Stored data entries
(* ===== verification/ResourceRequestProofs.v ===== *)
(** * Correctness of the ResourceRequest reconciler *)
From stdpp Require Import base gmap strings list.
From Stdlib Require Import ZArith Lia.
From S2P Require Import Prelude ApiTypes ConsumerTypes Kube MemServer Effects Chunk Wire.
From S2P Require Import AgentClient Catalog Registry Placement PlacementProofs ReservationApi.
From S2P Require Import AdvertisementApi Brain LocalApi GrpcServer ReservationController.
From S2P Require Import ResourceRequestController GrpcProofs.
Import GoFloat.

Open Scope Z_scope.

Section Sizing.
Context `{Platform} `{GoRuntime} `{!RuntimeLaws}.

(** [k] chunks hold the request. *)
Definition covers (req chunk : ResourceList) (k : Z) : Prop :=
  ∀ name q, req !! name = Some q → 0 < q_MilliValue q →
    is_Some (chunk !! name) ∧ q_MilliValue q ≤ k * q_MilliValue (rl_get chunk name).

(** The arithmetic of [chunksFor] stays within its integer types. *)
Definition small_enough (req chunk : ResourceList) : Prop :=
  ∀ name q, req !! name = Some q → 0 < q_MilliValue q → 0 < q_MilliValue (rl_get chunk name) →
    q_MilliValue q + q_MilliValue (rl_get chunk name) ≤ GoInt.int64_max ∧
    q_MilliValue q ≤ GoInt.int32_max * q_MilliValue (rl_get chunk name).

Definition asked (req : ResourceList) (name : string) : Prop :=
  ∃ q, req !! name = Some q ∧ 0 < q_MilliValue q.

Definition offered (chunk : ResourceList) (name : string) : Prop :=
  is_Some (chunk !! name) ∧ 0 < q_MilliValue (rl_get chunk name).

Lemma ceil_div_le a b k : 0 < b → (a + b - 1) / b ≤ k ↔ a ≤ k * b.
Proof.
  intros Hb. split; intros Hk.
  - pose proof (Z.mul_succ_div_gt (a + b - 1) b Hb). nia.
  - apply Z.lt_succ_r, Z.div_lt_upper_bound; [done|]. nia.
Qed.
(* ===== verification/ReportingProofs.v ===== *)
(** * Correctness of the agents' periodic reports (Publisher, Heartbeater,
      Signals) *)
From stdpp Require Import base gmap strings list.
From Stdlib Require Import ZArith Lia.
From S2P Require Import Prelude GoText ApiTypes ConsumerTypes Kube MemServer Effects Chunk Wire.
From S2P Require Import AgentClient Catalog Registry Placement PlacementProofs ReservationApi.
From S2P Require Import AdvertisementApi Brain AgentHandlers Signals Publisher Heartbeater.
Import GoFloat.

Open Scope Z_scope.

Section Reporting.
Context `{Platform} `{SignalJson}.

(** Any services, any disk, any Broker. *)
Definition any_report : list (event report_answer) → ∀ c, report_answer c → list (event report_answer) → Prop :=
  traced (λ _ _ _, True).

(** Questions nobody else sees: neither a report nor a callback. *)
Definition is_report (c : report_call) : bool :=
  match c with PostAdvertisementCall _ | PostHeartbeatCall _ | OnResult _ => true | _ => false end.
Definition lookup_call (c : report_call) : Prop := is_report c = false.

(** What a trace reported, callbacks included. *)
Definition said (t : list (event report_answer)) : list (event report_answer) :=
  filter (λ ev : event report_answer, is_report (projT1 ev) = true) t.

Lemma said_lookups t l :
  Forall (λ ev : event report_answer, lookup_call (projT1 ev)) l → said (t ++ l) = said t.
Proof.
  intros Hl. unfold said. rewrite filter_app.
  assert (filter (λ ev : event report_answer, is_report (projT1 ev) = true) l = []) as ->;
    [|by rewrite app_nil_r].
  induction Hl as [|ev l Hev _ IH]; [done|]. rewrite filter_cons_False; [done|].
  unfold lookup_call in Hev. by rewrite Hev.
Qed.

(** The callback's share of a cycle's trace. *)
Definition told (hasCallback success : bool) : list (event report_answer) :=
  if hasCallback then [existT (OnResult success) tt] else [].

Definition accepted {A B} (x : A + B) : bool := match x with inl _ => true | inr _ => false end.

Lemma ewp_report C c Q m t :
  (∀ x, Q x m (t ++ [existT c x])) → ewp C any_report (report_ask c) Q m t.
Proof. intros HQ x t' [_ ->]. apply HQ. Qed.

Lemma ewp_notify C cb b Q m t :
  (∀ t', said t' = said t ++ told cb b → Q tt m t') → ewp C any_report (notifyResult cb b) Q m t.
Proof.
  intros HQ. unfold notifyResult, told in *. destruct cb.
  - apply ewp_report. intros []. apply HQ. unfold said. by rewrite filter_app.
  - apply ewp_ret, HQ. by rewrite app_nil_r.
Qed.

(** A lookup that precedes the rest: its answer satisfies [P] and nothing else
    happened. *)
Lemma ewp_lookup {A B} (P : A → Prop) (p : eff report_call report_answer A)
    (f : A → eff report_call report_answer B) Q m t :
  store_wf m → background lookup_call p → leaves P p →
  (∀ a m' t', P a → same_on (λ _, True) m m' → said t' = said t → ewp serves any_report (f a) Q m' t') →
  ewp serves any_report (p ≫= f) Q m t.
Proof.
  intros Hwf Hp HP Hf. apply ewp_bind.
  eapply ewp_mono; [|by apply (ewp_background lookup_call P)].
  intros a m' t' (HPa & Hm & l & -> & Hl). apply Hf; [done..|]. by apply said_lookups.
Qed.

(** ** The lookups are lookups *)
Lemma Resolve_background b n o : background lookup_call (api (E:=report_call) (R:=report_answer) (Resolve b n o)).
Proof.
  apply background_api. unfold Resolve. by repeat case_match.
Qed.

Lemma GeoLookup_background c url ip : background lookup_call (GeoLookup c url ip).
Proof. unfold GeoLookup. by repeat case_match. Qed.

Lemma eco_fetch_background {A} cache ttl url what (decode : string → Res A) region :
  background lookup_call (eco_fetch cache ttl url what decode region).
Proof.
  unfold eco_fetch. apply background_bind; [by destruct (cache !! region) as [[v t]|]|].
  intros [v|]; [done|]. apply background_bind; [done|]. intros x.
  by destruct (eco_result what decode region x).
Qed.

...

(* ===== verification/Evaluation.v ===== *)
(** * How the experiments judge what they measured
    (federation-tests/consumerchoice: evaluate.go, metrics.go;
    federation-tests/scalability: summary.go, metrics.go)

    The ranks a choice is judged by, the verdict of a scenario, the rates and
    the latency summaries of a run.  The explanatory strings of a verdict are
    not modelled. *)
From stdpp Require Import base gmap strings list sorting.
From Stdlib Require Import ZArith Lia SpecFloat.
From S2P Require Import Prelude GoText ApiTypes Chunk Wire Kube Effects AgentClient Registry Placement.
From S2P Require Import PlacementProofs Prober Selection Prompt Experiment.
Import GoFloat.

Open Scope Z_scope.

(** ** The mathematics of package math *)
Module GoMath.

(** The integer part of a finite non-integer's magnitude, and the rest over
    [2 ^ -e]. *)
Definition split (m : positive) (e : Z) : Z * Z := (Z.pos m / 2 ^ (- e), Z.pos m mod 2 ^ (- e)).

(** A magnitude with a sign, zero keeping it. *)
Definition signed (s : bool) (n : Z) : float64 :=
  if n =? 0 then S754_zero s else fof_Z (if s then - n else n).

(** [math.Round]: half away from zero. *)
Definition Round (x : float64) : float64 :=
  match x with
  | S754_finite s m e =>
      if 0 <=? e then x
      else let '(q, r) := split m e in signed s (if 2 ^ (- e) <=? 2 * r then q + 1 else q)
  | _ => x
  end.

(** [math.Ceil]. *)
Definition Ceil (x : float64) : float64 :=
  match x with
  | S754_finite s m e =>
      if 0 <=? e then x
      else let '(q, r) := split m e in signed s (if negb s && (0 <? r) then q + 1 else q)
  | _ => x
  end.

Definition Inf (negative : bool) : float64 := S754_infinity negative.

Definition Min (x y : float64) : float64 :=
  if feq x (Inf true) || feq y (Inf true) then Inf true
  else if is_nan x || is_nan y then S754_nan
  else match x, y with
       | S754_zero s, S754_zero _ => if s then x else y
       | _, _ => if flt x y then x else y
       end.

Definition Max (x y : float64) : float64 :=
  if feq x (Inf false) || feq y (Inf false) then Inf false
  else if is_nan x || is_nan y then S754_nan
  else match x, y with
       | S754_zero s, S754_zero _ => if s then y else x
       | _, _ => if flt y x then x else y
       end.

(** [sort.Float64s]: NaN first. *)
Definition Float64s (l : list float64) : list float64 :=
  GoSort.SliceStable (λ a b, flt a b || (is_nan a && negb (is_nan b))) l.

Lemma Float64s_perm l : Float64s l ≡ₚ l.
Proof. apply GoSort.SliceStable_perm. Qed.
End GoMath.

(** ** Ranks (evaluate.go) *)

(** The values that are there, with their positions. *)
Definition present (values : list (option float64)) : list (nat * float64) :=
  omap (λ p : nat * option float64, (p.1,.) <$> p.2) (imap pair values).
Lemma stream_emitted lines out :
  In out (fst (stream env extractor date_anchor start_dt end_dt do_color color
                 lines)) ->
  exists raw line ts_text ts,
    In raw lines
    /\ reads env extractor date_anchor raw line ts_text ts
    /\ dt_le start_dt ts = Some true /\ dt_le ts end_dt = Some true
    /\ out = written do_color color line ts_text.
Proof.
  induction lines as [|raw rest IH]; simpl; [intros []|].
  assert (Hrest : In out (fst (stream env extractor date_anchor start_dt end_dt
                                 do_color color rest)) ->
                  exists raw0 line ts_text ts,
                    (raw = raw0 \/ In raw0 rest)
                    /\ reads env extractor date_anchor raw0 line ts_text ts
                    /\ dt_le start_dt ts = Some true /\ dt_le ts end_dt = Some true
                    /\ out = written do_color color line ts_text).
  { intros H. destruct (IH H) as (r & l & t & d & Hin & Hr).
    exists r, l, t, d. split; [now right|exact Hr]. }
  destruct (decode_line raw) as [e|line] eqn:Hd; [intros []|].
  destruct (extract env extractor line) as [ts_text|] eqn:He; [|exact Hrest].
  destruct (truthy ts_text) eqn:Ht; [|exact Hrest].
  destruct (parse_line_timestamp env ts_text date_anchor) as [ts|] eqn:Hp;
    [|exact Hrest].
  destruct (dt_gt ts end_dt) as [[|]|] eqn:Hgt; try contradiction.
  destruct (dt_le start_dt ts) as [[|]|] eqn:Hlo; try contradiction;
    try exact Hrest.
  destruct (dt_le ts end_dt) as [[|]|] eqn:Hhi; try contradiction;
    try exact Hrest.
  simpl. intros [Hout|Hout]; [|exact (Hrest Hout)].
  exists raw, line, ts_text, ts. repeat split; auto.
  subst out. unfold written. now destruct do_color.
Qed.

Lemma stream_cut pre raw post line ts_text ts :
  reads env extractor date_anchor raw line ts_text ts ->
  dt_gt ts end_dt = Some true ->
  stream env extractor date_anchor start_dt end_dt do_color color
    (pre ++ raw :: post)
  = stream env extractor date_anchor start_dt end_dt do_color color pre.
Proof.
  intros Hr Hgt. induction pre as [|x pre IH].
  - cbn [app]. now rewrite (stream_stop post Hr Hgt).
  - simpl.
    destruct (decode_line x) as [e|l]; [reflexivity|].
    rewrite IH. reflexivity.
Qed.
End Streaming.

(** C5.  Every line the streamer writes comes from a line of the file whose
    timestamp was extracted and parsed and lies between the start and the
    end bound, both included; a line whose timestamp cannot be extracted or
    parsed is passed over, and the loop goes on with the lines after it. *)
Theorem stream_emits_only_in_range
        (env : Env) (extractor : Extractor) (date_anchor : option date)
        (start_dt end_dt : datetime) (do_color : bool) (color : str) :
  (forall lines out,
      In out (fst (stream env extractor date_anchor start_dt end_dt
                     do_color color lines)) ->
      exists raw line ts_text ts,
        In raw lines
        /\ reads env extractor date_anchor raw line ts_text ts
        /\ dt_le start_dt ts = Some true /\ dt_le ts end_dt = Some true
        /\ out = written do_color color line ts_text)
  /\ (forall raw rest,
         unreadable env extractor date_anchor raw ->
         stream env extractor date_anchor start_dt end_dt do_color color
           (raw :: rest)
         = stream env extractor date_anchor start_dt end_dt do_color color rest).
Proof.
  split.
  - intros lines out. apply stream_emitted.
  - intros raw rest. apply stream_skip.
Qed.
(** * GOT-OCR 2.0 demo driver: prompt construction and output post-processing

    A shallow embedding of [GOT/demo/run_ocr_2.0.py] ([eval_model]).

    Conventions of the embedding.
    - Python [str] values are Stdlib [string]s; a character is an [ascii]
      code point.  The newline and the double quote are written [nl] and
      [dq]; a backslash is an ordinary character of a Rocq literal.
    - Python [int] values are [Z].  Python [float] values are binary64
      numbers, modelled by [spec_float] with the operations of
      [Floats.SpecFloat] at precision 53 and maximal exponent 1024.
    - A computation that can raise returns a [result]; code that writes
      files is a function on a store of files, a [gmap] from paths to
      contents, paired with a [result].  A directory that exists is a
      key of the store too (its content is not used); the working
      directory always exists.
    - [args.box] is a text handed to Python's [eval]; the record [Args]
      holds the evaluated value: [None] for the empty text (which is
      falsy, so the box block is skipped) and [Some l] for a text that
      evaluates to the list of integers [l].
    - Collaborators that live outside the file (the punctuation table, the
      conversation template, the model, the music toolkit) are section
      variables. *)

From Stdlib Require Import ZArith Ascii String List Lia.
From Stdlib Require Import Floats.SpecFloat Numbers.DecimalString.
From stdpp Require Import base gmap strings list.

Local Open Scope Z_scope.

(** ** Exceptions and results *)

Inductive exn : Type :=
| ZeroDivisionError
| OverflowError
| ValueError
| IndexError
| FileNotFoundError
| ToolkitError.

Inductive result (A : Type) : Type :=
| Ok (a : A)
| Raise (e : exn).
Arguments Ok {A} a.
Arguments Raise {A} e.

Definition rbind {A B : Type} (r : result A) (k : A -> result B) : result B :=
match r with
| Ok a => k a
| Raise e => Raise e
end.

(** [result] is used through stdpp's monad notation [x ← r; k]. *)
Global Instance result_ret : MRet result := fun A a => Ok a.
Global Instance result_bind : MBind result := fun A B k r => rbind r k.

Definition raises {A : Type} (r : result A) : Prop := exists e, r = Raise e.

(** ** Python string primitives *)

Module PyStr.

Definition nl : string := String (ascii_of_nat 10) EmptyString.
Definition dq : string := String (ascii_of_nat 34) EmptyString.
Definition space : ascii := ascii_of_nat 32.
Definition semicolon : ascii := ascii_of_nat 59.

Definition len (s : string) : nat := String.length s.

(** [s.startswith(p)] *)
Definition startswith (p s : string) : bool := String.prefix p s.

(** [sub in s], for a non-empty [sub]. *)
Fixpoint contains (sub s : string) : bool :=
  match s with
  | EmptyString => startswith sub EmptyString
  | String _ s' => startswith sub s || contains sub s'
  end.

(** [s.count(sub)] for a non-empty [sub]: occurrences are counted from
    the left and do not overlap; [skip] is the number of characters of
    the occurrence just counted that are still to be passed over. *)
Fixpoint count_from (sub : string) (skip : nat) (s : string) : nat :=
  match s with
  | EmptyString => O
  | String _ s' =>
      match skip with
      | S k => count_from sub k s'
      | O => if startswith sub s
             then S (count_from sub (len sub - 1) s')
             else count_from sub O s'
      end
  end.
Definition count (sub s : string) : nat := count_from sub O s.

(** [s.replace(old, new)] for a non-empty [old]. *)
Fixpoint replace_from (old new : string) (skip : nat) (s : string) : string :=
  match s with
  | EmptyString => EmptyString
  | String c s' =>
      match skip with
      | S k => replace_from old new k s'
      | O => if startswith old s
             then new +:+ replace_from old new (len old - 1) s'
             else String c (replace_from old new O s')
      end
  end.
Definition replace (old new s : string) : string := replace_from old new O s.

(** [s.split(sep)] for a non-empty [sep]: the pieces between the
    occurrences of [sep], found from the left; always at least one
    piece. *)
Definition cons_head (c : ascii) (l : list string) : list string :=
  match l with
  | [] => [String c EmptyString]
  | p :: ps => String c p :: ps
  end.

==

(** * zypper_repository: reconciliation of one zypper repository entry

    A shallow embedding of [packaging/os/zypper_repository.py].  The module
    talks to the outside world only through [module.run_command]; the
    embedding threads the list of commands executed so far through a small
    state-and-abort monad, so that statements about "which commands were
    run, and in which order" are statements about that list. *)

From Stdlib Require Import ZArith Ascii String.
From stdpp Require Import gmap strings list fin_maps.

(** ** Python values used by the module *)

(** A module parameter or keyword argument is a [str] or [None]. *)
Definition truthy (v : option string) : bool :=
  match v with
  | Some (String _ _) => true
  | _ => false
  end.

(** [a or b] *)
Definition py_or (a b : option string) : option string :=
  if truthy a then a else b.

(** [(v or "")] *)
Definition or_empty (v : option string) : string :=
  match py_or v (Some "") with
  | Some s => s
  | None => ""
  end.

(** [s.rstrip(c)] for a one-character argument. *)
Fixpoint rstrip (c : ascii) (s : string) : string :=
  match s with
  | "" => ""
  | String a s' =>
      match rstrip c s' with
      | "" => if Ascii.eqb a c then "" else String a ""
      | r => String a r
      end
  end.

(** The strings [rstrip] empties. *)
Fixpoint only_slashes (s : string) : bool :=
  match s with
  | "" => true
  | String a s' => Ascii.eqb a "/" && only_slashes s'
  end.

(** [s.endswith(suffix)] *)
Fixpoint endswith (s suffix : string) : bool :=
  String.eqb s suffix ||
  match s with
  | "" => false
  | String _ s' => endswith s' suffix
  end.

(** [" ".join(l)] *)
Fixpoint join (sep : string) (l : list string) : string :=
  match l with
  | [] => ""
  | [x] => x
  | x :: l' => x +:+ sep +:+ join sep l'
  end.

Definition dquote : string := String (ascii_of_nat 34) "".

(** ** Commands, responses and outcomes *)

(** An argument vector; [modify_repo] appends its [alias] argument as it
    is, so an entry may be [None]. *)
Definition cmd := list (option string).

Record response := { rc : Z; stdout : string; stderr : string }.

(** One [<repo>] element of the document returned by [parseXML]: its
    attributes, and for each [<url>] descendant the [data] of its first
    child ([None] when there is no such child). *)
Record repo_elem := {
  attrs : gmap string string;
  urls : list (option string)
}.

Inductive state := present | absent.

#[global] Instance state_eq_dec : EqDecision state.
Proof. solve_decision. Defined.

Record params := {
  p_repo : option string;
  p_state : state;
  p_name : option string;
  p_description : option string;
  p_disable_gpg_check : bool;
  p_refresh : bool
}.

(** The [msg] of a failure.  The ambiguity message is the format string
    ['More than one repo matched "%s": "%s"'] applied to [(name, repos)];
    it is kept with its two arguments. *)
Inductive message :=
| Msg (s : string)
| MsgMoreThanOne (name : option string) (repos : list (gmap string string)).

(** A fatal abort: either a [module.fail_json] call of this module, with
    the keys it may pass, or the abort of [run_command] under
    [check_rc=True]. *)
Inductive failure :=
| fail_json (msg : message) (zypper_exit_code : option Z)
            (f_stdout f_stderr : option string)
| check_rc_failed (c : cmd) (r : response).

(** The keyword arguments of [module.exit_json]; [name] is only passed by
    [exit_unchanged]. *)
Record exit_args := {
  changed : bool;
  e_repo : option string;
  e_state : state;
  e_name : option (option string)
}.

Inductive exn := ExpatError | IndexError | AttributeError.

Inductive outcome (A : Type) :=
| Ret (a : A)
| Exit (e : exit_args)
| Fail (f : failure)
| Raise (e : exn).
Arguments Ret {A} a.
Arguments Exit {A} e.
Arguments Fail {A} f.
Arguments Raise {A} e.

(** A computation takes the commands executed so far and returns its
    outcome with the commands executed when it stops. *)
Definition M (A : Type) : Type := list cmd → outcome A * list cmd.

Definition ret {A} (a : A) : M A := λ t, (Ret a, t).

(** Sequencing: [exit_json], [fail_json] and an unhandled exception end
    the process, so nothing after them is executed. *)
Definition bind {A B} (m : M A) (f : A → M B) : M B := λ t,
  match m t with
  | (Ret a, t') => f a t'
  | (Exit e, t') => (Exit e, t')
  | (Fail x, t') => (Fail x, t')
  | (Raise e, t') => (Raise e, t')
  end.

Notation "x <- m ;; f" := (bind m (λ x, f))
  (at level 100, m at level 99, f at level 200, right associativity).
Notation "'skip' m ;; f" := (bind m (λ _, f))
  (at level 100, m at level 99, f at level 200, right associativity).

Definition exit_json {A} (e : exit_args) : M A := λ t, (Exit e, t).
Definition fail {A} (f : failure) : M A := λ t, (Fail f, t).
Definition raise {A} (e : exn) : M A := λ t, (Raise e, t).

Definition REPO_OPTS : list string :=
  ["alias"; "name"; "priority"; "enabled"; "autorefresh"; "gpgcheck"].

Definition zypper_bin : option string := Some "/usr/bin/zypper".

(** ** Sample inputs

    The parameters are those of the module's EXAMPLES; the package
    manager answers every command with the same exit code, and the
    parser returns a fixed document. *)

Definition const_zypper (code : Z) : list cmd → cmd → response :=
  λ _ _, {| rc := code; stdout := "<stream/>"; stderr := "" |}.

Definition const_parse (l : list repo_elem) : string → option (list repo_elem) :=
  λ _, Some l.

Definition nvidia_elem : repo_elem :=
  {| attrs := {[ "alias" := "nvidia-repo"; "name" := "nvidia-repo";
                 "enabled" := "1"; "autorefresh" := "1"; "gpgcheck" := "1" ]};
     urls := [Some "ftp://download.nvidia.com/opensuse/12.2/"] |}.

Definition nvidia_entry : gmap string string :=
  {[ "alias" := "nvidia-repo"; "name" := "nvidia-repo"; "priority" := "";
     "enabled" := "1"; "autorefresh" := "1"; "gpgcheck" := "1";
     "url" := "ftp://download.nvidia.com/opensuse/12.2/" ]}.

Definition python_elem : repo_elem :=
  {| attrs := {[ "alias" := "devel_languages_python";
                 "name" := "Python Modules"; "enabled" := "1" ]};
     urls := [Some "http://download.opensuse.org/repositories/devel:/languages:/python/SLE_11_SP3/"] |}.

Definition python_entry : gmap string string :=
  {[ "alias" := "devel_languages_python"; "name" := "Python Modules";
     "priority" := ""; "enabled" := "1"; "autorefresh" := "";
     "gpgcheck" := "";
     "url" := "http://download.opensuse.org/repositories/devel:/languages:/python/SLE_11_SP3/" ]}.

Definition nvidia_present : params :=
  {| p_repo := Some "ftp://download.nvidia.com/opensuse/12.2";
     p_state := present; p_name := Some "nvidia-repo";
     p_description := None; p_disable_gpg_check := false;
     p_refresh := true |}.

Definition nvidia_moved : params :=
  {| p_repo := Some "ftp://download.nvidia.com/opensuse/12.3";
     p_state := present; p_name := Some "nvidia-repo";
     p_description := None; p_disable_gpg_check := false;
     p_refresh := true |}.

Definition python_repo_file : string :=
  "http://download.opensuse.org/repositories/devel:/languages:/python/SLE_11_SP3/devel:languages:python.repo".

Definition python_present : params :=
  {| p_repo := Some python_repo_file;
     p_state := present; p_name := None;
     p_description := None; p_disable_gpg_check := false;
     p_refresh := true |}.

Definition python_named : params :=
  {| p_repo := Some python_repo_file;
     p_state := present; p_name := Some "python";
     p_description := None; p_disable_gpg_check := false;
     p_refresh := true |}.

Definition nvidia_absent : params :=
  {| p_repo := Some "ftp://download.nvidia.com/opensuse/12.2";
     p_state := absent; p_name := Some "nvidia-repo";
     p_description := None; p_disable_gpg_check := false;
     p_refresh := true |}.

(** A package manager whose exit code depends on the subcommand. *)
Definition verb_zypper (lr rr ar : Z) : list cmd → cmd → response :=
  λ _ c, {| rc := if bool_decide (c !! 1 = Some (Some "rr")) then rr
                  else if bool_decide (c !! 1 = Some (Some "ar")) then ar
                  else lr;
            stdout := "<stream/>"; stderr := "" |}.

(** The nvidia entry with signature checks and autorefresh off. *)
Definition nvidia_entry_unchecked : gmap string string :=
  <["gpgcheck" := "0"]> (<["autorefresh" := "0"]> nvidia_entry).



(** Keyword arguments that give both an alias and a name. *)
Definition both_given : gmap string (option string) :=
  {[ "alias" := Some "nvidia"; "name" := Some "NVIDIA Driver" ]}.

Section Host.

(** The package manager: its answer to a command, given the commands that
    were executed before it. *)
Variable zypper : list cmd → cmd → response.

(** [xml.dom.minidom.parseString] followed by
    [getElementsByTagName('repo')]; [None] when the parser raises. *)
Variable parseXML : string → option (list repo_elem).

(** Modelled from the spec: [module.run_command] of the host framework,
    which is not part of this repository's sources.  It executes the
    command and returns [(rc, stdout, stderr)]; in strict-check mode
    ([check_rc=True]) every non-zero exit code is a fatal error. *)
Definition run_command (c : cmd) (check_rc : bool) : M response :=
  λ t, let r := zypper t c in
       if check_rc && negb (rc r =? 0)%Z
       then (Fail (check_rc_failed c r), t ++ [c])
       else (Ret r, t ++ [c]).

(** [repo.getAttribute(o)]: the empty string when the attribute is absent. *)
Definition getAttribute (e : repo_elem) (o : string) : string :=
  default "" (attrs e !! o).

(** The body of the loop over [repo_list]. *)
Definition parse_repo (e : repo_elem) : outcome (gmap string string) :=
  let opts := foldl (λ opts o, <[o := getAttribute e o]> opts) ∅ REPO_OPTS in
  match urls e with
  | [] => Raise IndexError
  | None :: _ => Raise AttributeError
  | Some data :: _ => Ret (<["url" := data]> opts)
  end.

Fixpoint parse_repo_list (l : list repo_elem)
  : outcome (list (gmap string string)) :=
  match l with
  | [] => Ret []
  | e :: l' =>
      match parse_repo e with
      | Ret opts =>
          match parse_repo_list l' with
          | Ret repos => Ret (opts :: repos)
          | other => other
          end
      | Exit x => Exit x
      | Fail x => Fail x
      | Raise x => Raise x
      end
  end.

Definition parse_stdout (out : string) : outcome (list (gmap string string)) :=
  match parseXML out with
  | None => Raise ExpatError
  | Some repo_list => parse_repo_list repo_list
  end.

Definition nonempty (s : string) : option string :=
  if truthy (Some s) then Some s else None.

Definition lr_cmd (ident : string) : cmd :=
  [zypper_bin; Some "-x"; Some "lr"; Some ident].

Exercise description >>
Collect the lines of the records that include the string "signed".

Written reply >>
Definition signed (s : bool) (n : Z) : float64 :=
      else let '(q, r) := split m e in signed s (if 2 ^ (- e) <=? 2 * r then q + 1 else q)
      else let '(q, r) := split m e in signed s (if negb s && (0 <? r) then q + 1 else q)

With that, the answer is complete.